Why insurance teams choose Beryl Analytics for recommendation engines
- Deep-domain models. Every recommendation engines model we build is tuned to the realities of insurers — not the synthetic benchmarks you see in vendor pitches.
- Production-ready, not throwaway. We ship pipelines, monitoring, alerting, and runbooks — the boring stuff that decides whether the system survives contact with reality.
- Operator-first design. Insights live inside the tools your team already uses, with thresholds and ownership matched to how decisions actually get made.
- Governance built in. Lineage, explainability, and access controls aren't an afterthought — they're scoped from day one and signed off with your security team.
- Outcomes measured in dollars. We track impact in revenue, cost avoided, or risk reduced — never in dashboard counts.
How we deliver recommendation engines engagements
- 01
Frame the decision
Before we touch a model, we agree what decision the output will change, who owns that decision, and what counts as success in dollars or risk reduced.
- 02
Land a working slice
A narrow but complete production system: source-to-decision in 4-6 weeks, monitored, owned, and measurable. Then we expand from real evidence.
- 03
Embed the operating model
Retraining cadence, alerting thresholds, escalation runbooks, and clear ownership. The system stops being "the analytics project" and becomes part of how the business runs.
- 04
Compound the wins
Reuse the foundation across the next use case. Each engagement makes the next cheaper, faster, and lower-risk.

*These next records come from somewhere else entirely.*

(* ===== verification/MemoryState.v ===== *)
(** * The queries of the durable store

    The records of src/internal/store/durable/durable.go that the spatial
    queries of the interface take and return. *)

From S2P Require Import Prelude GoRuntime GoStrings GoRange Domain Errors.
From stdpp Require Import options.

Record CandidateQuery : Set := mkCandidateQuery {
  Query_ExcludeIntentID : string;
  Query_Volumes : list OperationalVolume;
}.

Record Candidate : Set := mkCandidate {
  Candidate_IntentID : string;
  Candidate_IntentVersion : Z;
}.

Record MissionCoverageResult : Set := mkMissionCoverageResult {
  Coverage_UncoveredItems : list Z;
  Coverage_UncoveredSegments : list Z;
}.

#[global] Instance Candidate_eq_dec : EqDecision Candidate.
Proof. solve_decision. Defined.

(** * The in-memory durable store: state and keys

    Module src/internal/store/durable/memory/durable.go.  [Store] has the maps
    and slices of the Go struct; its mutex is held by every exported method
    from entry to return, so a method is one atomic transition and the lock
    itself is not part of the state. *)

Record Store : Type := mkStore {
  operators : gmap string Operator;
  aircraft : gmap string Aircraft;
  batteries : gmap string Battery;
  batteryInstallations : list BatteryInstallation;
  operatingProfiles : gmap string AircraftOperatingProfile;
  operatingLimits : gmap string OperatingLimit;
  maintenanceEvents : list MaintenanceEvent;
  operationalIntents : gmap string OperationalIntent;
  operationalVolumes : gmap string OperationalVolume;
  authorizations : gmap string RegulatoryAuthorization;
  preflightChecks : list PreflightCheck;
  flightRecords : gmap string FlightRecord;
  missions : gmap string Mission;
  missionByIdempotencyKey : gmap string string;
  missionDeployments : gmap string MissionDeployment;
  deploymentByIdempotencyKey : gmap string string;
  deploymentCreationOrder : gmap string Z;
  nextDeploymentOrder : Z;
  conformanceEvents : list ConformanceEvent;
  conformanceSummaries : gmap string ConformanceSummary;
  evidenceRecords : gmap string EvidenceRecord;
  reportabilityReviews : list ReportabilityReview;
  complianceFindings : list ComplianceFinding;
  conflictFindings : list ConflictFinding;
  personnel : gmap string OperationsPersonnel;
  personnelAssignments : list PersonnelAssignment;
  publications : gmap string OperationalIntentPublication;
  peerNotifications : gmap string PeerNotification;
  receivedPeerNotifications : gmap string ReceivedPeerNotification;
}.

#[global] Instance Store_eta : Eta Store := λ s,
  mkStore (operators s) (aircraft s) (batteries s) (batteryInstallations s)
    (operatingProfiles s) (operatingLimits s) (maintenanceEvents s) (operationalIntents s)
    (operationalVolumes s) (authorizations s) (preflightChecks s) (flightRecords s)
    (missions s) (missionByIdempotencyKey s) (missionDeployments s)
    (deploymentByIdempotencyKey s) (deploymentCreationOrder s) (nextDeploymentOrder s)
    (conformanceEvents s) (conformanceSummaries s) (evidenceRecords s)
    (reportabilityReviews s) (complianceFindings s) (conflictFindings s) (personnel s)
    (personnelAssignments s) (publications s) (peerNotifications s)
    (receivedPeerNotifications s).

Definition NewStore : Store :=
  mkStore ∅ ∅ ∅ [] ∅ ∅ [] ∅ ∅ ∅ [] ∅ ∅ ∅ ∅ ∅ ∅ 0 [] ∅ ∅ [] [] [] ∅ [] ∅ ∅ ∅.

(** A method that changes the store returns its outcome and the new store. *)
Definition update (A : Type) : Type := outcome A * Store.

Definition fail {A} (s : Store) (e : error) : update A := (Err e, s).
Definition done_with {A} (s : Store) (a : A) : update A := (Ok a, s).

(** [v, ok := m[k]; if !ok { return zero, ErrNotFound }; return v, nil] *)
Definition get_or_not_found {V} (m : gmap string V) (k : string) : outcome V :=
  match m !! k with Some v => Ok v | None => Err ErrNotFound end.

(** ** Keys *)

Definition operationalVolumeKey (volume : OperationalVolume) : string :=
  Volume_IntentID volume +:+ ":" +:+ Itoa (Volume_IntentVersion volume) +:+ ":" +:+ Volume_ID volume.

Definition operationalIntentKey (intentID : string) (version : Z) : string :=
  intentID +:+ ":" +:+ Itoa version.

Definition conformanceSummaryKey (summary : ConformanceSummary) : string :=
  ConformanceSummary_IntentID summary +:+ ":" +:+ Itoa (ConformanceSummary_IntentVersion summary).

Lemma operationalIntentKey_inj' id v id' v' :
  operationalIntentKey id v = operationalIntentKey id' v' → id = id' ∧ v = v'.
Proof. apply (joined_inj colon), separator_colon. Qed.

Frequently asked questions about Recommendation Engines for Insurance
How long does a typical Recommendation Engines engagement take for a insurance business?
Most recommendation engines projects for insurers land a working production slice within 4-6 weeks, then harden and expand over the following 8-12 weeks. Larger insurance programmes that touch multiple business units take 4-6 months end-to-end.
What data do you need to start a Recommendation Engines project in insurance?
Minimum viable inputs are 12-18 months of historical transactional or operational data, basic entity reference tables, and access to the systems that will consume the output. We can work with messy data — cleaning is part of the engagement.
Can Beryl Analytics integrate recommendation engines with our existing insurers systems?
Yes. We're tool-agnostic and have integrated with Snowflake, BigQuery, Databricks, Salesforce, SAP, Oracle, custom in-house platforms, and dozens of insurance-specific systems. Insights surface inside the tools your operators already use.
How do you measure success on a Recommendation Engines engagement?
Before we model anything, we agree the business decision the output will change and the dollar metric we're targeting — revenue lifted, cost avoided, or risk reduced. Recommendation Engines engagements in insurance typically return 4-12x within the first year.
Do you work with insurance businesses outside major NZ and AU cities?
Yes. We deliver remotely across New Zealand and Australia and visit on-site for discovery, key workshops, and go-live. Distance is not a blocker — many of our highest-impact recommendation engines engagements have been with regional insurers.